Determine which lines of the records include the word "Hunits", and copy them.

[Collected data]
• • • • •
(** A whole number of units, of 53 bits, is a double. *)
Lemma double_units (m e : Z) :
  1 <= e -> 2 ^ 52 <= m <= 2 ^ 53 -> m * 2 ^ e < 2 ^ 1024 ->
  is_double (m * 2 ^ e).
Proof.
  intros He Hm Hfin. unfold is_double.
  assert (HP : 0 < 2 ^ e) by (apply Z.pow_pos_nonneg; lia).
  assert (HP2 : 2 <= 2 ^ e).
  { change 2 with (2 ^ 1) at 1. apply Z.pow_le_mono_r; lia. }
  unfold Js.double. cbv zeta.
  rewrite Z.abs_eq by nia.
  destruct (m * 2 ^ e <=? 2 ^ 53) eqn:Hsmall; [reflexivity|].
  apply Z.leb_gt in Hsmall.
  assert (Hsgn : Z.sgn (m * 2 ^ e) = 1) by (apply Z.sgn_pos; nia).
  destruct (Z.eq_dec m (2 ^ 53)) as [->|Hne].
  - assert (Hlog : Z.log2 (2 ^ 53 * 2 ^ e) = 53 + e).
    { rewrite <- Z.pow_add_r by lia. apply Z.log2_pow2. lia. }
    rewrite Hlog.
    replace (53 + e - 52) with (e + 1) by lia.
    assert (Hsplit : 2 ^ 53 * 2 ^ e = 2 ^ 52 * 2 ^ (e + 1)).
    { rewrite <- !Z.pow_add_r by lia. f_equal. lia. }
    assert (HP' : 0 < 2 ^ (e + 1)) by (apply Z.pow_pos_nonneg; lia).
    rewrite Hsplit, Z.div_mul, Z.mod_mul by lia.
    rewrite nearest_even_exact by lia.
    rewrite <- Hsplit. apply Z.ltb_lt in Hfin. rewrite Hfin, Hsgn.
    f_equal. lia.
  - rewrite (log2_units m e) by lia.
    replace (52 + e - 52) with e by lia.
    rewrite Z.div_mul, Z.mod_mul by lia.
    rewrite nearest_even_exact by lia.
    apply Z.ltb_lt in Hfin. rewrite Hfin, Hsgn. f_equal. lia.
Qed.

(** A double above 2^53 is a whole number of its units. *)
Lemma is_double_units (x : Z) :
  2 ^ 53 < x -> is_double x ->
  x = x / 2 ^ (Z.log2 x - 52) * 2 ^ (Z.log2 x - 52).
Proof.
  intros Hx Hd. unfold is_double, Js.double in Hd. cbv zeta in Hd.
  rewrite Z.abs_eq in Hd by lia.
  assert (Hbig : (x <=? 2 ^ 53) = false) by (apply Z.leb_gt; lia).
  rewrite Hbig in Hd.
  destruct (double_large x Hx) as (He & Hrange & Hq).
  set (e := Z.log2 x - 52) in *.
  assert (HP : 0 < 2 ^ e) by (apply Z.pow_pos_nonneg; lia).
  destruct (_ <? 2 ^ 1024); [|discriminate Hd].
  apply Finite_inj in Hd. rewrite Z.sgn_pos in Hd by lia.
  pose proof (Z.div_mod x (2 ^ e) ltac:(lia)) as Hdm.
  pose proof (Z.mod_pos_bound x (2 ^ e) HP) as Hmod.
  destruct (nearest_even_cases (x / 2 ^ e) (2 * (x mod 2 ^ e)) (2 ^ e)) as [Hm|Hm];
    rewrite Hm in Hd; nia.
Qed.

(** The sum of a double and a number that is not negative is not below
    the double, and is a double or infinite. *)
Lemma double_above (x y : Z) :
  0 <= x -> 0 <= y -> is_double x ->
  (exists v, Js.double (x + y) = Js.Finite v /\ x <= v /\ is_double v)
  \/ Js.double (x + y) = Js.Infinity false.
Proof.
  intros Hx Hy Hd.
  destruct (Z_le_gt_dec (x + y) (2 ^ 53)) as [Hsmall|Hbig].
  - left. exists (x + y).
    assert (H : Js.double (x + y) = Js.Finite (x + y))
      by (apply double_small; rewrite Z.abs_eq; lia).
    split; [exact H|]. split; [lia|exact H].
  - assert (Ha : 2 ^ 53 < x + y) by lia.
    destruct (double_large (x + y) Ha) as (He & Hrange & Hq).
    unfold Js.double. cbv zeta.
    rewrite Z.abs_eq by lia.
    assert (Hbig' : (x + y <=? 2 ^ 53) = false) by (apply Z.leb_gt; lia).
    rewrite Hbig'.
    set (a := x + y) in *. set (e := Z.log2 a - 52) in *.
    assert (HP : 0 < 2 ^ e) by (apply Z.pow_pos_nonneg; lia).
    set (m := Js.nearest_even (a / 2 ^ e) (2 * (a mod 2 ^ e)) (2 ^ e)).
    assert (Hm : a / 2 ^ e <= m <= a / 2 ^ e + 1).
    { unfold m.
      destruct (nearest_even_cases (a / 2 ^ e) (2 * (a mod 2 ^ e)) (2 ^ e))
        as [->| ->]; lia. }
    assert (Hneg : (a <? 0) = false) by (apply Z.ltb_ge; lia).
    rewrite Hneg.
    destruct (m * 2 ^ e <? 2 ^ 1024) eqn:Hfin; [|now right].
    apply Z.ltb_lt in Hfin. left. exists (m * 2 ^ e).
    rewrite Z.sgn_pos by lia.
    split; [f_equal; lia|]. split.
    + assert (Hfloor : x <= a / 2 ^ e * 2 ^ e).
      { destruct (Z_lt_ge_dec x (2 ^ 52 * 2 ^ e)) as [Hlt|Hge]; [nia|].
        destruct (Z.eq_dec x (2 ^ 52 * 2 ^ e)) as [Heq|Hne]; [nia|].
        assert (Hx53 : 2 ^ 53 < x).
        { assert (2 * 2 ^ 52 <= 2 ^ 52 * 2 ^ e); [|lia].
          assert (2 ^ 1 <= 2 ^ e) by (apply Z.pow_le_mono_r; lia). lia. }
        assert (Hlog : Z.log2 x = Z.log2 a).
        { apply Z.le_antisymm.
          - apply Z.log2_le_mono. unfold a. lia.
          - replace (Z.log2 a) with (52 + e) by (unfold e; lia).
            apply Z.log2_le_pow2; [lia|].
            rewrite Z.pow_add_r by lia. lia. }
        pose proof (is_double_units x Hx53 Hd) as Hunits.
        rewrite Hlog in Hunits. fold e in Hunits.
        assert (Hdiv : x / 2 ^ e <= a / 2 ^ e)
          by (apply Z.div_le_mono; unfold a; lia).
        nia. }
      nia.
    + apply double_units; lia.
Qed.

Lemma double_counted (n : Z) : 0 <= n -> counted (Js.double n).
Proof.
  intros Hn.
  destruct (double_above 0 n ltac:(lia) Hn) as [(v & Hv & Hpos & Hd)| Hinf];
    [reflexivity| |].
  - cbn [Z.add] in Hv. rewrite Hv. now split.
  - cbn [Z.add] in Hinf. now rewrite Hinf.
Qed.

Lemma add_counted (a b : Js.Number) :
  counted a -> counted b -> counted (Js.add a b) /\ at_most a (Js.add a b).
Proof.
  destruct a as [x|[]|], b as [y|[]|]; cbn [counted Js.add Bool.eqb];
    intros Ha Hb; try discriminate Ha; try discriminate Hb;
    try contradiction.
  - destruct Ha as [Hx Hdx]. destruct Hb as [Hy Hdy].
    destruct (double_above x y Hx Hy Hdx) as [(v & -> & Hle & Hdv)| ->];
      cbn [counted at_most].
    + split; [split; [lia|exact Hdv]|exact Hle].
    + split; reflexivity.
  - split; reflexivity.
  - split; [reflexivity|]. cbn [at_most]. now right.
  - split; [reflexivity|]. cbn [at_most]. now right.
Qed.

Lemma at_most_not_lt (a b : Js.Number) : at_most a b -> Js.lt b a = false.
Proof.
  destruct a as [x|[]|], b as [y|[]|]; cbn [at_most Js.lt negb andb];
    try tauto; try discriminate; try reflexivity.
  - intros H. now apply Z.ltb_ge.
  - intros [H|H]; discriminate H.
Qed.

Lemma add_zero (a : Js.Number) : counted a -> Js.add a (Js.Finite 0) = a.
Proof.
  destruct a as [x|negative|]; cbn [counted Js.add]; [|reflexivity|tauto].
  intros [_ Hd]. now rewrite Z.add_0_r.
Qed.

(** The quotient by 60 of a number below 2^53 is rounded down as the
    quotient of the integers is: the nearest double is above the
    quotient only by less than the distance to the next integer. *)
Lemma nearest_even_below (q w : Z) :
  2 * w < 60 -> Js.nearest_even q (2 * w) 60 = q.
Proof.
  intros H. unfold Js.nearest_even. apply Z.ltb_lt in H. now rewrite H.
Qed.

Lemma floor_units (t E : Z) :
  0 <= t -> (E = 32 \/ 64 <= E) ->
  Js.nearest_even (t * E / 60) (2 * ((t * E) mod 60)) 60 / E = t / 60.
Proof.
  intros Ht HE.
  assert (HEpos : 0 < E) by lia.
  pose proof (Z.div_mod t 60 ltac:(lia)) as Ht60.
  pose proof (Z.mod_pos_bound t 60 ltac:(lia)) as Hr0.
  pose proof (Z.div_mod (t * E) 60 ltac:(lia)) as HtE.
  pose proof (Z.mod_pos_bound (t * E) 60 ltac:(lia)) as Hw.
  set (k := t / 60) in *. set (r0 := t mod 60) in *.
  set (q := t * E / 60) in *. set (w := (t * E) mod 60) in *.
  assert (Hlow : k * E <= q) by nia.
  assert (Hup : q < (k + 1) * E) by nia.
  symmetry. apply Z.div_unique with
    (r := Js.nearest_even q (2 * w) 60 - k * E); [|lia].
  left.
  destruct (nearest_even_cases q (2 * w) 60) as [Hm|Hm]; rewrite Hm; [lia|].
  split; [lia|].
  destruct HE as [->|HE].
  - destruct (Z.eq_dec q (k * 32 + 31)) as [Hq|Hq]; [|lia].
    exfalso.
    assert (Hr59 : r0 = 59) by nia.
    assert (Hw28 : w = 28) by nia.
    rewrite nearest_even_below in Hm by lia. lia.
  - nia.
Qed.

Lemma floor_quotient_small (t : Z) :
  0 < t < 2 ^ 53 -> Js.floor_quotient t 60 = t / 60.
Proof.
  intros Ht. unfold Js.floor_quotient. cbv zeta.
  rewrite Z.abs_eq by lia.
  assert (Hnz : (t =? 0) = false) by (apply Z.eqb_neq; lia).
  rewrite Hnz. change (Z.log2 60) with 5.
  assert (Hlog : 0 <= Z.log2 t <= 52).
  { split; [apply Z.log2_nonneg|].
    assert (Z.log2 t < 53); [|lia]. apply Z.log2_lt_pow2; lia. }
  set (e0 := Z.log2 t - 5 - 52).
  assert (He0 : e0 <= -5) by (unfold e0; lia).
  assert (Hneg0 : (0 <=? e0) = false) by (apply Z.leb_gt; lia).
  rewrite Hneg0. cbn [fst snd].
  set (e := if t * 2 ^ (- e0) / 60 <? 2 ^ 52 then e0 - 1 else e0).
  assert (He : e <= -5) by (unfold e; destruct (_ <? _); lia).
  assert (Hneg : (0 <=? e) = false) by (apply Z.leb_gt; lia).
  rewrite Hneg.
  rewrite Z.sgn_pos, Z.mul_1_l by lia.
  apply floor_units; [lia|].
  destruct (Z.eq_dec e (-5)) as [->|Hne]; [now left|right].
  change 64 with (2 ^ 6). apply Z.pow_le_mono_r; lia.
Qed.

Lemma to_string_small (n : Z) :
  0 <= n < 2 ^ 53 -> Js.to_string (Js.Finite n) = Js.number_to_string n.
Proof.
  intros [Hlo Hhi]. unfold Js.to_string, Js.digits.
  apply Z.ltb_ge in Hlo. apply Z.ltb_lt in Hhi. now rewrite Hlo, Hhi.
Qed.

(** ** Minutes of a step and of a list of steps *)

Lemma stepMinutes_counted (step : UpgradeStep) : counted (stepMinutes step).
Proof.
  unfold stepMinutes.
  destruct (Js.search duration_match_at (step_estimatedDuration step))
    as [[group1 group2]|] eqn:Hs.
  - apply search_some in Hs. destruct Hs as (t & Ht).
    apply duration_match_at_numbers in Ht. destruct Ht as [H1 H2].
    rewrite parseInt_number by now apply or_string_number.
    apply double_counted, digits_value_nonneg. lia.
  - split; [lia|reflexivity].
Qed.

Lemma totalMinutes_app (steps : list UpgradeStep) (step : UpgradeStep) :
  totalMinutes (steps ++ [step]) = Js.add (totalMinutes steps) (stepMinutes step).
Proof. unfold totalMinutes. now rewrite fold_left_app. Qed.

Lemma totalMinutes_counted (steps : list UpgradeStep) : counted (totalMinutes steps).
Proof.
  induction steps as [|step steps IH] using rev_ind.
  - split; [lia|reflexivity].
  - rewrite totalMinutes_app.
    now apply add_counted; [|apply stepMinutes_counted].
Qed.

(** Below 2^53 the total is rendered as the integer it is. *)
Lemma calculateTotalDuration_rendered (steps : list UpgradeStep) (total : Z) :
  totalMinutes steps = Js.Finite total -> 0 <= total < 2 ^ 53 ->
  calculateTotalDuration steps = rendered_minutes total.
Proof.
  intros Ht Hrange. unfold calculateTotalDuration, rendered_minutes. cbv zeta.
  rewrite Ht. cbn [Js.lt Js.floor_div Js.rem].
  destruct (total <? 60) eqn:Hsmall.
  - now rewrite to_string_small.
  - apply Z.ltb_ge in Hsmall.
    rewrite floor_quotient_small by lia.
    rewrite Z.rem_mod_nonneg by lia.
    assert (Hq : 0 <= total / 60 < 2 ^ 53).
    { split; [apply Z.div_pos; lia|].
      apply Z.div_lt_upper_bound; lia. }
    pose proof (Z.mod_pos_bound total 60 ltac:(lia)) as Hm.
    rewrite !to_string_small by lia. reflexivity.
Qed.

(** ** Estimates written as a number or as a range *)

Lemma digit_splits_without_digit (r : string) :
  starts_without_digit r -> Js.digit_splits r = [].
Proof. destruct r as [|c r]; simpl; [reflexivity|]. now intros ->. Qed.

Lemma digit_splits_longest (d r : string) :
  is_number d -> starts_without_digit r ->
  exists shorter, Js.digit_splits (d ++ r) = (d, r) :: shorter.
Proof.
  intros [Hne Hd] Hr. induction d as [|c d IH]; [congruence|].
  simpl in Hd. apply andb_prop in Hd. destruct Hd as [Hc Hd].
  simpl. rewrite Hc. destruct d as [|c' d'].
  - simpl. rewrite (digit_splits_without_digit r Hr). simpl. eauto.
  - destruct IH as (shorter & ->); [discriminate|assumption|].
    simpl. eauto.
Qed.

Lemma search_at_head {B} (match_at : string -> option B) (s : string) (b : B) :
  match_at s = Some b -> Js.search match_at s = Some b.
Proof. intros H. destruct s; simpl; now rewrite H. Qed.

Lemma range_estimate_groups (lo hi rest : string) :
  is_number lo -> is_number hi ->
  Js.search duration_match_at (lo ++ "-" ++ hi ++ " minutes" ++ rest)
  = Some (lo, Some hi).
Proof.
  intros Hlo Hhi. apply search_at_head. unfold duration_match_at.
  destruct (digit_splits_longest lo ("-" ++ hi ++ " minutes" ++ rest) Hlo)
    as (shorter1 & ->); [reflexivity|].
  destruct (digit_splits_longest hi (" minutes" ++ rest) Hhi)
    as (shorter2 & Hsplit); [reflexivity|].
  cbn [Js.first_match Js.optional_char append Ascii.eqb Bool.eqb].
  cbn [append] in Hsplit. rewrite Hsplit. reflexivity.
Qed.

Lemma single_estimate_groups (n rest : string) :
  is_number n ->
  Js.search duration_match_at (n ++ " minutes" ++ rest) = Some (n, None).
Proof.
  intros Hn. apply search_at_head. unfold duration_match_at.
  destruct (digit_splits_longest n (" minutes" ++ rest) Hn) as (shorter & ->);
    [reflexivity|].
  reflexivity.
Qed.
• • • • •
*Expected output*:
        pose proof (is_double_units x Hx53 Hd) as Hunits.
        rewrite Hlog in Hunits. fold e in Hunits.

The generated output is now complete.